While Tesla’s overall figures were strong in the quarter when compared to expectations, it was the company’s automotive business that stood out.
In contrast, Tesla’s “energy generation and storage” revenues, which combines energy storage and solar, came to $616 million — slimmer than what it managed in quarters two, three and four in 2021. The company did beat its year-ago energy and storage top line result of $494 million, however. (Notably the company’s solar deployments fell sharply in the quarter, and energy storage deployments, measured in megawatt hours, posted a gain from year-ago results, but a weaker total tally than quarters two, three and four saw last year.
Again when we dip a toe deeper into the numbers, things look good. Tesla’s automotive gross margin also posted what was at least a local maximum, rising to 32.9% from 26.5% in Q1 2021, and 30.6% in Q4 2021.
Tesla’s revenue from regulatory credits more than doubled over the previous quarter, to $679 million.
Finally from a big-number perspective, Tesla’s operating activities kicked off just under $4.0 billion worth of cash in the quarter, up 143% from its year-ago result of $1.64 billion. Notably Tesla generated more positive operating cash flow in the fourth quarter of 2021 than it did to start 2022, but the decline feels modest when compared to the year-ago comparison.
Despite these rosy numbers, there is one figure that illustrates the company’s challenges.

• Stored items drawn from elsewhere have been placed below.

(** X9: on the documented domain a steeper impact never gives a smaller
    crater: the diameter is non-decreasing in the angle over [(0, 90]]. *)
Theorem calculateCraterDiameter_monotone_in_angle
    (E v a1 a2 : number) (ocean : bool) :
  0 <= E -> 0 < a1 <= a2 -> a2 <= 90 ->
  calculateCraterDiameter E v a1 ocean <= calculateCraterDiameter E v a2 ocean.
Proof.
  intros HE Ha1 Ha2.
  destruct (crater_factors E a1 ocean) as (Hp & _ & Htf); [lra|lra|].
  assert (H1 : 0 < sin (a1 * PI / 180) <= 1)
    by (apply sin_degrees_range; lra).
  assert (Hsin : sin (a1 * PI / 180) <= sin (a2 * PI / 180)).
  { pose proof PI_bounds as HPI. apply sin_incr_1; nra. }
  assert (Hae : Math_pow (Math_sin (a1 * Math_PI / 180)) 0.3
                <= Math_pow (Math_sin (a2 * Math_PI / 180)) 0.3)
    by (unfold Math_sin, Math_PI; apply Math_pow_monotone; lra).
  unfold calculateCraterDiameter, Math_max.
  apply Rle_max_compat_l.
  set (p := Math_pow E 0.33) in *.
  set (tf := if ocean then 0.7 else 1.0) in *.
  apply Rmult_le_compat_r; [lra|].
  apply Rmult_le_compat_l; [|exact Hae].
  apply Rmult_le_pos; lra.
Qed.

Lemma calculateCraterDiameter_monotone_in_angle_witness :
  0 <= 100 /\ 0 < 30 <= 60 /\ 60 <= 90 /\
  calculateCraterDiameter 100 20 30 false <= calculateCraterDiameter 100 20 60 false.
Proof.
  assert (HE : 0 <= 100) by lra.
  assert (Ha1 : 0 < 30 <= 60) by lra.
  assert (Ha2 : 60 <= 90) by lra.
  split; [exact HE|]. split; [exact Ha1|]. split; [exact Ha2|].
  exact (calculateCraterDiameter_monotone_in_angle 100 20 30 60 false HE Ha1 Ha2).
Defined.

(** X10: on the documented domain an ocean impact never gives a larger
    crater than the same impact on land. *)
Theorem calculateCraterDiameter_ocean_le_land (E v a : number) :
  0 <= E -> 0 < a <= 90 ->
  calculateCraterDiameter E v a true <= calculateCraterDiameter E v a false.
Proof.
  intros HE Ha.
  destruct (crater_factors E a true) as (Hp & Hae & _); [lra|assumption|].
  unfold calculateCraterDiameter, Math_max.
  apply Rle_max_compat_l.
  set (ae := Math_pow (Math_sin (a * Math_PI / 180)) 0.3) in *.
  set (p := Math_pow E 0.33) in *.
  assert (Hx : 0 <= 0.8 * p * ae)
    by (apply Rmult_le_pos; [apply Rmult_le_pos|]; lra).
  lra.
Qed.

Lemma calculateCraterDiameter_ocean_le_land_witness :
  0 <= 100 /\ 0 < 45 <= 90 /\
  calculateCraterDiameter 100 20 45 true <= calculateCraterDiameter 100 20 45 false.
Proof.
  assert (HE : 0 <= 100) by lra.
  assert (Ha : 0 < 45 <= 90) by lra.
  split; [exact HE|]. split; [exact Ha|].
  exact (calculateCraterDiameter_ocean_le_land 100 20 45 HE Ha).
Defined.
Definition analyzePrompt (contextEvents : list SecurityEvent)
           (previousMessages : list AiChatMessage) (message : jsstring)
  : list PromptMessage :=
  [{| p_role := js "system";
      p_content := SystemPrompt (List.length contextEvents)
                                (eventContext contextEvents) |}]
  ++ conversationHistory previousMessages
  ++ [{| p_role := js "user"; p_content := Text message |}].

(** The title given to a session after its first message. *)
Definition titleOf (message : jsstring) : jsstring :=
  let titleWords := Js.join (js " ") (firstn 5 (Js.split 32 message)) in
  if Nat.ltb 30 (List.length titleWords)
  then Js.substring 0 30 titleWords ++ js "..."
  else titleWords.

Definition or_null (v : option jsstring) : option jsstring :=
  if Js.truthy_opt v then v else None.

Definition or_zero (v : option N) : N :=
  match v with Some n => n | None => 0%N end.

(** The body of the [try] of [app.post("/api/ai/analyze")]; [userId] is
    [req.user?.claims?.sub]. *)
Definition analyze_try (userId : option jsstring) (body : AnalyzeBody)
  : M Response :=
  client <- getOpenAiClient ;;
  match client with
  | None => ret unavailable
  | Some _ =>
      match message body, sessionId body with
      | Some (c :: msg'), Some (c' :: sid') =>
          let message := c :: msg' in
          let sessionId := c' :: sid' in
          allEvents <- getSecurityEvents ;;
          let contextEvents :=
            selectContext allEvents (eventIds body) (filters body) in
          let ids := List.map Event.id contextEvents in
          createAiChatMessage
            {| Msg.i_sessionId := sessionId;
               Msg.i_userId := or_null userId;
               Msg.i_role := js "user";
               Msg.i_content := message;
               Msg.i_context := Some {| ctx_eventIds := ids;
                                        ctx_filters := filters body |};
               Msg.i_tokenCount := None |} ;;;
          previousMessages <- getAiChatMessages sessionId ;;
          completion <- chat_completions_create
            {| model := js "gpt-5";
               messages := analyzePrompt contextEvents previousMessages message;
               max_completion_tokens := 4096 |} ;;
          let assistantResponse := sanitize (fst completion) in
          savedMessage <- createAiChatMessage
            {| Msg.i_sessionId := sessionId;
               Msg.i_userId := or_null userId;
               Msg.i_role := js "assistant";
               Msg.i_content := assistantResponse;
               Msg.i_context := Some {| ctx_eventIds := ids;
                                        ctx_filters := None |};
               Msg.i_tokenCount := Some (or_zero (snd completion)) |} ;;
          (if Nat.eqb (List.length previousMessages) 0
           then updateAiAnalysisSession sessionId (titleOf message) ;;; ret tt
           else ret tt) ;;;
          ret {| status := 200;
                 payload := AnalyzeJson savedMessage (List.length contextEvents)
                                        (or_zero (snd completion)) |}
      | _, _ =>
          ret {| status := 400;
                 payload := ErrorJson (js "Message and sessionId are required")
                                      None None |}
      end
  end.
(** ** The Windows [PATH] setup *)

Lemma split_semi_app : forall a rest,
  no_semi a = true -> split_semi (a ++ String ";" rest) = a :: split_semi rest.
Proof.
  induction a as [|c a IH]; intros rest H; [reflexivity|].
  unfold no_semi in H. cbn [list_ascii_of_string existsb] in H.
  apply negb_true_iff, orb_false_iff in H. destruct H as [Hc Ha].
  cbn [append split_semi]. rewrite Hc, IH; [reflexivity|].
  unfold no_semi; rewrite Ha; reflexivity.
Qed.

(** On Windows the module raises [KeyError] when [PATH] is unset;
    otherwise it sets [PATH] so that its [';']-separated entries are the
    torch [lib] directory, the Python [Library\bin] directory, the NvToolsExt
    [bin\x64] directory ([''] when that directory does not exist), then all
    the previous entries in order; no other variable changes. *)
Theorem windows_dll_setup_path :
  forall path_join path_exists file_dir exec_prefix (env : dict string),
  (env "PATH" = None ->
   windows_dll_setup path_join path_exists file_dir exec_prefix env
     = inl (KeyError "PATH")) /\
  (forall old,
   env "PATH" = Some old ->
   no_semi (th_dll_path path_join file_dir) = true ->
   no_semi (py_dll_path path_join exec_prefix) = true ->
   no_semi (nvtoolsext_lib_path path_join path_exists env) = true ->
   exists env',
     windows_dll_setup path_join path_exists file_dir exec_prefix env = inr env' /\
     (exists s, env' "PATH" = Some s /\
        split_semi s = th_dll_path path_join file_dir
                       :: py_dll_path path_join exec_prefix
                       :: nvtoolsext_lib_path path_join path_exists env
                       :: split_semi old) /\
     (forall k, k <> "PATH" -> env' k = env k)).
Proof.
  intros pj pe fd ep env. split.
  - intros H. unfold windows_dll_setup. rewrite H. reflexivity.
  - intros old H Hth Hpy Hnv. unfold windows_dll_setup. rewrite H.
    eexists; split; [reflexivity | split].
    + eexists; split.
      * unfold dict_set. rewrite String.eqb_refl. reflexivity.
      * cbn [str_join append]. rewrite !split_semi_app by assumption. reflexivity.
    + intros k Hk. unfold dict_set.
      destruct (String.eqb k "PATH") eqn:E; [|reflexivity].
      apply String.eqb_eq in E. contradiction.
Qed.

(** An environment with [PATH] set and no NvToolsExt directory. *)
Definition win_env : dict string :=
  dict_set (fun _ => None) "PATH" "C:\Windows;C:\Tools".

Definition win_join (l : list string) : string := str_join "\" l.

Lemma windows_dll_setup_path_witness :
  exists env',
    windows_dll_setup win_join (fun _ => false) "C:\Python\torch" "C:\Python"
      win_env = inr env' /\
    (exists s, env' "PATH" = Some s /\
       split_semi s = ["C:\Python\torch\lib"; "C:\Python\Library\bin"; "";
                       "C:\Windows"; "C:\Tools"]) /\
    (forall k, k <> "PATH" -> env' k = win_env k).
Proof.
  apply (proj2 (windows_dll_setup_path win_join (fun _ => false)
                  "C:\Python\torch" "C:\Python" win_env) "C:\Windows;C:\Tools");
    vm_compute; reflexivity.
Defined.

(** ** Storages are not tensors *)

(** No storage object is a tensor: none of the thirteen storage classes
    derives from [torch.Tensor]. *)
Theorem storage_not_tensor : forall o, is_storage o = true -> is_tensor o = false.
Proof.
  intros o H. apply existsb_pycls_eqb_In in H. unfold is_tensor.
  revert H. generalize (ob_class o) as c. intros c H.
  simpl in H. repeat (destruct H as [<-|H]; [vm_compute; reflexivity|]). destruct H.
Qed.

Lemma storage_not_tensor_witness :
  is_storage (mkObj HalfStorage (Some (Some "torch")) None None) = true /\
  is_tensor (mkObj HalfStorage (Some (Some "torch")) None None) = false.
Proof.
  assert (H : is_storage (mkObj HalfStorage (Some (Some "torch")) None None) = true)
    by (vm_compute; reflexivity).
  split; [exact H | apply storage_not_tensor; exact H].
Defined.

(** ** [typename] with a module prefix *)

Lemma str_append_assoc : forall a b c, ((a ++ b) ++ c)%string = (a ++ b ++ c)%string.
Proof. induction a as [|x a IH]; intros b c; simpl; [|rewrite IH]; reflexivity. Qed.

(** On a non-tensor, [typename] puts [m + '.'] in front of the class name
    when [__module__] is a string [m] other than ['builtins'] and
    ['__builtin__'], and no prefix when the object has no [__module__]. *)
Theorem typename_module_prefix : forall (tensor_type : pyobj -> string) o,
  is_tensor o = false ->
  let class_name :=
    match ob_qualname o with
    | Some q => q
    | None => match ob_name o with Some n => n | None => cls_name (ob_class o) end
    end in
  (forall m, ob_module o = Some (Some m) -> m <> "builtins" -> m <> "__builtin__" ->
     typename tensor_type o = m ++ "." ++ class_name) /\
  (ob_module o = None -> typename tensor_type o = class_name).
Proof.
  intros tt o Ht cn. unfold typename. rewrite Ht. split.
  - intros m Hm H1 H2. rewrite Hm.
    apply String.eqb_neq in H1, H2. rewrite H1, H2. simpl.
    apply str_append_assoc.
  - intros Hm. rewrite Hm. reflexivity.
Qed.

Lemma typename_module_prefix_witness :
  typename (fun _ => "") (mkObj (Cls "builtins" "type" [object])
              (Some (Some "collections")) (Some "OrderedDict") None)
    = "collections.OrderedDict".
Proof.
  apply (proj1 (typename_module_prefix (fun _ => "")
                  (mkObj (Cls "builtins" "type" [object])
                     (Some (Some "collections")) (Some "OrderedDict") None)
                  ltac:(vm_compute; reflexivity)) "collections");
    [reflexivity | discriminate | discriminate].
Defined.
Definition full_pool : StakingPool := set_total u64_max (set_entries
  {[ key32 1 := [mkStakeEntry (key32 1) u64_max NoLock 0 (Some 0)] ]} StakingPool_new).
Lemma full_pool_eq :
  StakingPool_stake (OC := debug_build) StakingPool_new (key32 1) u64_max NoLock =
  Some (full_pool, Ok tt).
Proof. vm_compute. reflexivity. Qed.
Lemma full_pool_wf : StakingPool_wf (OC := debug_build) full_pool.
Proof.
  eapply (staking_exec_wf (OC := debug_build) StakingPool_new (OpStake (key32 1) u64_max NoLock));
    [apply StakingPool_new_wf|done|exact full_pool_eq|done].
Qed.
Lemma stake_overflow_keeps_entry_witness :
  ∃ p' e, StakingPool_stake (OC := debug_build) full_pool (key32 2) 1 NoLock =
      Some (p', Err StakingError_Overflow) ∧
    se_amount e = 1 ∧
    st_entries p' !! key32 2 = Some (default [] (st_entries full_pool !! key32 2) ++ [e]) ∧
    st_total_staked p' = st_total_staked full_pool ∧
    map_zsum positions_total (st_entries p') + map_zsum positions_total (st_delegations p') =
      st_total_staked p' + 1.
Proof.
  apply (stake_overflow_keeps_entry (OC := debug_build) full_pool (key32 2) 1 NoLock full_pool_wf);
    done.
Defined.

(** The rewards of an epoch.  From a pool that satisfies the invariant the
    distribution never panics; it pays each staker and delegator the exact sum of
    the rounded-down rewards of their entries, in the order the maps are iterated,
    and in total at most 60000/365000000 of what is staked. *)
Theorem epoch_rewards_exact {OC : OverflowChecks} `{HashOrderLaws} (p : StakingPool) :
  StakingPool_wf p →
  ∃ rewards, StakingPool_distribute_epoch_rewards p = Some rewards ∧
    rewards = rewards_of id (hash_iter (st_entries p)) ++ rewards_of fst (hash_iter (st_delegations p)) ∧
    365000000 * zsum rewards.*2 <= 60000 * st_total_staked p.
Proof. intros Hp. destruct (distribute_eq p Hp). eauto. Qed.

Lemma epoch_rewards_exact_witness :
  ∃ rewards,
    StakingPool_distribute_epoch_rewards (OC := debug_build) (HO := forward_order) full_pool = Some rewards ∧
    rewards = [(key32 1, u64_max * 500 * 5 / 365000000)] ∧
    365000000 * zsum rewards.*2 <= 60000 * st_total_staked full_pool.
Proof.
  refine (epoch_rewards_exact (OC := debug_build) (HO := forward_order) full_pool full_pool_wf).
Defined.

(** C33: the voting power of a key.  In a pool that satisfies the invariant it is the sum
    of the documented effective stakes - amount times vote weight, rounded down - of the
    key's own entries and of the delegations to it, capped at the maximum of [u64],
    whatever the order in which the map of delegations is iterated - provided that each of
    these effective stakes fits [u64]; one that does not (a Permanent entry of 2^64/1.5 or
    more) counts modulo 2^64.  In any case the power is at most 1.5 times what is staked. *)
Theorem voting_power_exact {OC : OverflowChecks} `{HashOrderLaws} (p : StakingPool) (pubkey : PublicKey) :
  StakingPool_wf p →
  (Forall (λ x, u64 (effective_stake x)) (backing p pubkey) →
   StakingPool_get_voting_power p pubkey = Z.min u64_max (zsum (effective_stake <$> backing p pubkey))) ∧
  StakingPool_get_voting_power p pubkey =
    Z.min u64_max (zsum ((λ x, effective_stake x mod U64) <$> backing p pubkey)) ∧
  1000 * StakingPool_get_voting_power p pubkey <= 1500 * st_total_staked p.
Proof.
  intros Hp. destruct (get_voting_power_eq p pubkey Hp) as (-> & ? & ?). rewrite voting_power_of_backing in *.
  split; [|split; [done|lia]]. intros Hfit. by rewrite effective_stakes_fit.
Qed.

Lemma voting_power_exact_witness :
  StakingPool_get_voting_power (HO := backward_order) demo_run.1 (key32 1) = 585 ∧
  1000 * StakingPool_get_voting_power (HO := backward_order) demo_run.1 (key32 1) <=
    1500 * st_total_staked demo_run.1.
Proof.
  split; [vm_compute; reflexivity|].
  refine (proj2 (proj2 (voting_power_exact (OC := debug_build) (HO := backward_order)
    demo_run.1 (key32 1) demo_wf))).
Defined.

Supply chain issues are visible inside of Tesla’s listed “global vehicle delivery” number, which is measured in number of days of available supply. From a peak of nine days’ worth of cars in Q2 2021, Tesla reported just a third of that figure, a slim three days, in Q1 2022. That figure is closer to the company’s Q4 2021 result of four days’ worth of inventory, at a roughly flat production level. Same production with less slack? Sounds like a supply chain matter.